Nos premiers résultats ont confirmé ce que nous avions prévu. Les niveaux d’oxyde nitrique ont augmenté après des épisodes répétés d’apesanteur, et cela a coïncidé avec une augmentation du flux sanguin, en particulier dans les artères qui alimentent l’arrière du cerveau. Cela a forcé l’ouverture de la barrière hémato-encéphalique, bien qu’il n’y ait eu aucune preuve de dommages structurels au cerveau.

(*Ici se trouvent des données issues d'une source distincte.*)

(** The sum of [calculate_adjacents] is the number of mines around. *)
Lemma count_around_mines (b : Board) (x y : Z) :
  Board_ok b → inb (width b) (height b) x y →
  count_around b (grid b) x y = Done (Z.of_nat (mines_around b (x, y))).
Proof.
  intros Hv Hin. unfold count_around, mines_around.
  rewrite neighbours_block.
  rewrite (for_nested (λ dx dy n,
    if (negb (dx =? 0) || negb (dy =? 0))
       && ((0 <=? x + dx) && (x + dx <? width b))
       && ((0 <=? y + dy) && (y + dy <? height b))
    then do c <- get2 (grid b) (x + dx) (y + dy); Done (n + (if mine c then 1 else 0))
    else Done n) [-1; 0; 1] [-1; 0; 1] 0).
  change (dx ← [-1; 0; 1]; (λ dy, (dx, dy)) <$> [-1; 0; 1]) with block.
  rewrite (for_count (λ d : Z * Z,
             (negb (d.1 =? 0) || negb (d.2 =? 0))
             && inbb (width b) (height b) (x + d.1) (y + d.2)
             && is_mine (grid b) (x + d.1, y + d.2))); [done|].
  intros [dx dy] n _. cbn [fst snd].
  replace ((negb (dx =? 0) || negb (dy =? 0))
           && ((0 <=? x + dx) && (x + dx <? width b))
           && ((0 <=? y + dy) && (y + dy <? height b)))
    with ((negb (dx =? 0) || negb (dy =? 0))
          && inbb (width b) (height b) (x + dx) (y + dy))
    by (unfold inbb; by rewrite !andb_assoc).
  destruct (negb (dx =? 0) || negb (dy =? 0)); cbn [andb]; [|f_equal; lia].
  destruct (inbb (width b) (height b) (x + dx) (y + dy)) eqn:Hin'; cbn [andb];
    [|f_equal; lia].
  apply inbb_inb in Hin'.
  destruct (get2_valid _ _ _ _ _ Hv Hin') as (c & Hc & -> & _). cbn [bind].
  unfold is_mine. cbn [fst snd]. by rewrite Hc.
Qed.

Lemma is_mine_same (w h : Z) (g g' : list (list Cell)) :
  rect w h g → rect w h g' →
  (∀ x y c, at2 g x y = Some c → ∃ c', at2 g' x y = Some c' ∧ mine c' = mine c) →
  ∀ p, is_mine g' p = is_mine g p.
Proof.
  intros Hr Hr' Hsame [x y]. unfold is_mine. simpl.
  destruct (at2 g x y) as [c|] eqn:Hc.
  - destruct (Hsame x y c Hc) as (c' & -> & ->). done.
  - destruct (at2 g' x y) as [c'|] eqn:Hc'; [|done].
    apply (at2_inb w h) in Hc'; [|done].
    destruct (at2_is_Some w h g x y Hr Hc') as [? ?]. congruence.
Qed.

Lemma mines_around_same (b b' : Board) :
  width b' = width b → height b' = height b →
  (∀ p, is_mine (grid b') p = is_mine (grid b) p) →
  ∀ p, mines_around b' p = mines_around b p.
Proof.
  intros Hw Hh Hsame p. unfold mines_around. rewrite Hw, Hh. f_equal.
  apply list_filter_iff. intros q. by rewrite Hsame.
Qed.

Lemma mine_cells_same (b b' : Board) :
  width b' = width b → height b' = height b →
  (∀ p, is_mine (grid b') p = is_mine (grid b) p) →
  mine_cells b' = mine_cells b.
Proof.
  intros Hw Hh Hsame. unfold mine_cells. rewrite Hw, Hh.
  apply list_filter_iff. intros q. by rewrite Hsame.
Qed.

Nous prévoyons maintenant de suivre ces études avec des évaluations plus détaillées des déplacements du sang et des fluides dans le cerveau en utilisant des techniques d’imagerie telles que la résonance magnétique pour confirmer nos résultats. Nous allons également explorer les effets de contre-mesures telles que les pantalons de succion en caoutchouc – qui créent une pression négative dans la moitié inférieure du corps dans l’idée qu’ils peuvent aider à « aspirer » le sang du cerveau de l’astronaute – ainsi que des médicaments pour contrer l’augmentation de l’oxyde nitrique. Mais ces découvertes ne vont pas seulement améliorer les voyages dans l’espace – elles peuvent également fournir des informations précieuses sur les raisons pour lesquelles la « gravité » de l’exercice est un bon médicament pour le cerveau et comment elle peut protéger contre la démence et les accidents vasculaires cérébraux à un âge plus avancé.